8 mellitus tipe 2 di komunitas Jogjakarta Eye Diabetic Study dengan harapan memperkaya pengetahuan penulis tentang faktor risiko retinopati diabetika yang dapat dimodifikasi seperti obesitas, sehingga untuk ke depannya dapat dijadikan referensi untuk manajemen preventif dan mencegah progresi keparahan retinopati diabetika. I.2. PERUMUSAN MASALAH Apakah ada hubungan antara obesitas sentral dengan kejadian retinopati pada penderita diabetes mellitus tipe 2 di komunitas Jogjakarta Eye Diabetic Study? I.3. TUJUAN PENELITIAN Tujuan dari penelitian ini adalah untuk mengetahui hubungan antara obesitas sentral dengan kejadian retinopati pada penderita diabetes mellitus tipe 2 di komunitas Jogjakarta Eye Diabetic Study.
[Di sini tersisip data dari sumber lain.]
(** [setup_logging(settings)] in the surroundings [w]. *)
Definition setup_logging (w : world) (settings : Settings) (st : process)
  : outcome unit * process :=
  match load_logging_config w (logging_path w settings) settings with
  | Raise e => (Raise e, st)
  | Ret config =>
      if truthy (PROCESS_LOGGING_CONFIG st) then
        match config_diff (default [] (PROCESS_LOGGING_CONFIG st)) config with
        | Raise e => (Raise e, st)
        | Ret [] => (Ret tt, st)
        | Ret (d :: ds) => (Ret tt, emit (Warning (d :: ds)) st)
        end
      else
        match dictConfig config st with
        | (Raise e, st1) => (Raise e, st1)
        | (Ret _, st1) =>
            let reg :=
              configure_extra_loggers
                (PREFECT_LOGGING_EXTRA_LOGGERS settings) (loggers st1) in
            (Ret tt, set_config config (set_loggers reg st1))
        end
  end.

(** A run of the process: one call after the other, whatever each call
    returns or raises. *)
Definition run (calls : list (world * Settings)) (st : process) : process :=
  foldl (fun st c => snd (setup_logging (fst c) (snd c) st)) st calls.
End Setup.

(** How often [dictConfig] was called, and how often a warning was given. *)
Definition dictConfig_calls (t : list event) : list pydict :=
  omap (fun e => match e with DictConfig c => Some c | _ => None end) t.
Definition warnings (t : list event) : list pydict :=
  omap (fun e => match e with Warning d => Some d | _ => None end) t.

(** The stored configuration, when there is one, is not the empty
    dictionary, so that [if PROCESS_LOGGING_CONFIG:] tells set from unset. *)
Definition stored_nonempty (st : process) : Prop :=
  forall config, PROCESS_LOGGING_CONFIG st = Some config -> config <> [].

(** What one pass of the loop body over a handler makes of a logger [T]
    that is not ['prefect.extra'] itself, whose attributes are [X]. *)
Definition copy_onto (X T : Logger) (handler : nat) : Logger :=
  let T1 := addHandler handler T in
  let T2 := if Z.eqb (level T1) NOTSET then setLevel (level X) T1 else T1 in
  set_propagate (propagate X) T2.

(** The level of a logger after the copy: taken over only when the logger
    had none of its own. *)
Definition copied_level (own extra : Z) : Z :=
  if Z.eqb own NOTSET then extra else own.

(** ** Further notions used by the properties of the code *)

(** A text of letters, digits and single underscores: no other character,
    and no two underscores in a row. *)
Fixpoint name_chars (after_underscore : bool) (s : string) : bool :=
  match s with
  | EmptyString => true
  | String c r =>
      if is_alnum c then name_chars false r
      else Ascii.eqb c "_"%char && negb after_underscore && name_chars true r
  end.

(** Two characters that are the same, or the same ASCII letter in two
    cases; two texts that are so character by character.  Characters
    outside ASCII have to be the same. *)
Definition same_letter (c d : ascii) : bool :=
  Ascii.eqb c d ||
  ((is_lower c || is_upper c) && (is_lower d || is_upper d) &&
   Ascii.eqb (upper_char c) (upper_char d)).

Fixpoint same_up_to_case (s t : string) : bool :=
  match s, t with
  | EmptyString, EmptyString => true
  | String c s', String d t' => same_letter c d && same_up_to_case s' t'
  | _, _ => false
  end.

(** The condition of the comprehension of lines 81-85 for an item whose
    key the stored configuration has. *)
Definition differs (stored : pydict) (item : string * value) : bool :=
  match dict_get stored (fst item) with
  | Some old => negb (py_eq old (snd item))
  | None => false
  end.

(** ** Example data *)

Module Example.
(** [{handlers: {console: {level: "INFO"}}}] of section 8. *)
Definition console_config : pydict :=
  [("handlers", VDict [("console", VDict [("level", VStr "INFO")])])].

(** A configuration with every kind of value, an empty nested mapping
    included. *)
Definition mixed_config : pydict :=
  [("version", VInt 1);
   ("disable_existing_loggers", VBool false);
   ("filters", VDict []);
   ("handlers",
     VDict [("console", VDict [("level", VStr "INFO"); ("stream", VNone)]);
            ("api", VDict [("level", VInt 0)])]);
   ("tags", VList [VStr "a"; VDict [("k", VInt 2)]])].

Definition debug_env : gmap string string :=
  {[ "PREFECT_LOGGING_HANDLERS_CONSOLE_LEVEL" := "DEBUG" ]}.

(** A loader for the YAML documents of the examples: one [key: scalar]
    pair per line, a scalar made of digits being an integer and any
    other a string; the empty document is [None]. *)
Definition newline : string := String "010"%char EmptyString.

Fixpoint lines (s : string) : list string :=
  match s with
  | EmptyString => [EmptyString]
  | String c r =>
      if Ascii.eqb c "010"%char then EmptyString :: lines r
      else match lines r with
           | l :: ls => String c l :: ls
           | [] => [String c EmptyString]
           end
  end.

Fixpoint split_pair (s : string) : option (string * string) :=
  match s with
  | EmptyString => None
  | String c r =>
      if Ascii.eqb c ":"%char && prefix ": " s then
        Some (EmptyString, substring 1 (String.length r - 1) r)
      else match split_pair r with
           | Some (k, v) => Some (String c k, v)
           | None => None
           end
  end.

Definition scalar (s : string) : value :=
  if negb (String.eqb s EmptyString) && forallb is_digit (list_ascii_of_string s)
  then VInt (fold_left (fun acc c => 10 * acc + Z.of_nat (nat_of_ascii c - 48))%Z
                       (list_ascii_of_string s) 0%Z)
  else VStr s.

Fixpoint pairs (ls : list string) : outcome (list (string * value)) :=
  match ls with
  | [] => Ret []
  | l :: r =>
      if String.eqb l EmptyString then pairs r
      else match split_pair l with
           | Some (k, v) => do d <- pairs r; Ret ((k, scalar v) :: d)
           | None => Raise (YAMLError "expected 'key: scalar'")
           end
  end.

(** A key given twice keeps its place and takes the later value. *)
Definition flat_yaml (text : string) : outcome value :=
  if String.eqb text EmptyString then Ret VNone
  else do kvs <- pairs (lines text);
       Ret (VDict (foldl (fun d kv => dict_set d (fst kv) (snd kv)) [] kvs)).

(** The settings snapshot of the examples is the log level. *)
Definition registry : list (Setting string) :=
  [ {| name := "LOG_LEVEL"; value_from := fun level => level |} ].

(** A wiring that gives ['prefect.extra'] one handler. *)
Definition wire (config : pydict) (reg : gmap string Logger)
  : outcome unit * gmap string Logger :=
  (Ret tt,
   <["prefect.extra" := {| handlers := [7]; level := 20; propagate := false |}]> reg).

Definition externals : Externals :=
  {| Settings := string;
     SETTINGS := registry;
     PREFECT_LOGGING_SETTINGS_PATH := fun _ => "/etc/prefect/logging.yml";
     PREFECT_LOGGING_EXTRA_LOGGERS := fun _ => ["uvicorn"];
     DEFAULT_LOGGING_SETTINGS_PATH := "logging.yml";
     yaml_safe_load := flat_yaml;
     configure := wire |}.

(** Surroundings without an override file, in which the default file
    holds [text]. *)
Definition world_with (text : string) (env : gmap string string) : world :=
  {| path_exists := fun _ => false;
     read_text := fun path =>
       if String.eqb path "logging.yml" then Ret text
       else Raise (OSError "No such file or directory");
     environ := env |}.

Definition root_only : gmap string Logger :=
  {[ "root" := {| handlers := []; level := 30; propagate := true |} ]}.

(** A registry in which ['prefect.extra'] has a handler and a level. *)
Definition with_extra : gmap string Logger :=
  <["prefect.extra" := {| handlers := [7]; level := 20; propagate := false |}]>
    (<["sqlalchemy" := {| handlers := [3]; level := 40; propagate := true |}]>
       root_only).

(** Template files of the examples. *)
Definition base_text : string := "version: 1".
Definition level_text : string :=
  "version: 1" +:+ newline +:+ "level: ${LOG_LEVEL}".
Definition extended_text : string :=
  "version: 1" +:+ newline +:+ "level: INFO".
Definition unknown_text : string := "level: ${NO_SUCH_SETTING}".

(** The process after a first call that read [base_text]. *)
Definition after_first : process :=
  snd (setup_logging (E := externals) (world_with base_text ∅) "INFO"
         (initial_process root_only)).
End Example.

(** ** Further example data *)

Module Scenario.
(** Surroundings that differ in a variable the module does not read. *)
Definition home_env : gmap string string := {[ "HOME" := "/root" ]}.

(** Mappings that agree on the one name the template refers to. *)
Definition level_only : gmap string string := {[ "LOG_LEVEL" := "INFO" ]}.
Definition level_and_more : gmap string string :=
  <["API_URL" := "http://localhost"]> level_only.

(** A template whose version differs from the one stored by
    [Example.after_first]. *)
Definition other_version_text : string := "version: 2".

(** The version overridden from the environment. *)
Definition version_env : gmap string string :=
  {[ "PREFECT_LOGGING_VERSION" := "1" ]}.

(** The process after a first call that read [Example.level_text]. *)
Definition first_state : process :=
  snd (setup_logging (E := Example.externals)
         (Example.world_with Example.level_text ∅) "INFO"
         (initial_process Example.root_only)).
End Scenario.

(** * Properties *)

(** Closed well-formedness goals are decided by evaluation. *)
Ltac solve_wf :=
  repeat match goal with
         | |- wf_dict _ => unfold wf_dict
         | |- wf_value _ => simpl
         | |- _ /\ _ => split
         | |- True => exact I
         | |- NoDup _ => apply (bool_decide_unpack _); vm_compute; reflexivity
         end.

(** ** Dictionaries *)

(** Induction on a dictionary that also reaches the dictionaries nested in
    its values. *)
Lemma pydict_nested_ind (P : pydict -> Prop) :
  P [] ->
  (forall k v r, (forall d, v = VDict d -> P d) -> P r -> P ((k, v) :: r)) ->
  forall d, P d.
Proof.
  intros Hnil Hcons d.
  change (match VDict d with VDict d0 => P d0 | _ => True end).
  generalize (VDict d). clear d.
  fix on_value 1. intros [| | | | |d]; try exact I.
  induction d as [|[k v] r IH]; [exact Hnil|].
  apply Hcons; [|exact IH].
  intros d0 Hv. generalize (on_value v). rewrite Hv. exact (fun H => H).
Qed.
I.4 KEASLIAN PENELITIAN Hubungan antara obesitas dan kejadian retinopati sudah banyak diteliti di dunia, antara lain oleh Dirani et al. (2011) dengan judul Are obesity and Anthropometry Risk Factors for Diabetic Retinopathy?:

9 The Diabetes Management Project, didapatkan hasil bahwa pasien diabetes dengan IMT tinggi dan lingkar leher besar memiliki risiko untuk menderita RD lebih besar dan memiliki tingkat keparahan RD lebih tinggi. Telah diteliti juga oleh Raman et al. (2010) bahwa pada populasi urban di India selatan, obesitas abdominal dan rasio pinggang/pinggul berasosiasi dengan retinopati diabetika namun tidak berasosiasi dengan keparahannya. SN-DREAMS juga mengemukakan bahwa pasien dengan Indeks Massa Tubuh 23 dan obesitas kombinasi memiliki faktor protektif untuk retinopati diabetika pada keseluruhan kelompok. Wisconsin Epidemiologic Study of DR (WESDR) melaporkan bahwa terdapat asosiasi yang tidak signifikan antara obesitas dengan progresi dan keparahan retinopati diabetika. Ketidaksamaan hasil dapat dijelaskan dari perbedaan metodologi, perbedaan subjek penelitian, sampel yang kurang adekuat, maupun pengukuran antropometri yang kurang komprehensif. Belum ada penelitian di Indonesia mengenai hubungan obesitas - khususnya obesitas sentral - dengan kejadian retinopati pada pasien diabetes mellitus tipe 2.

10 I.5. MANFAAT PENELITIAN Penelitian ini dapat bermanfaat sebagai publikasi ilmiah dalam hal prevensi dan manajemen penyakit retinopati diabetika.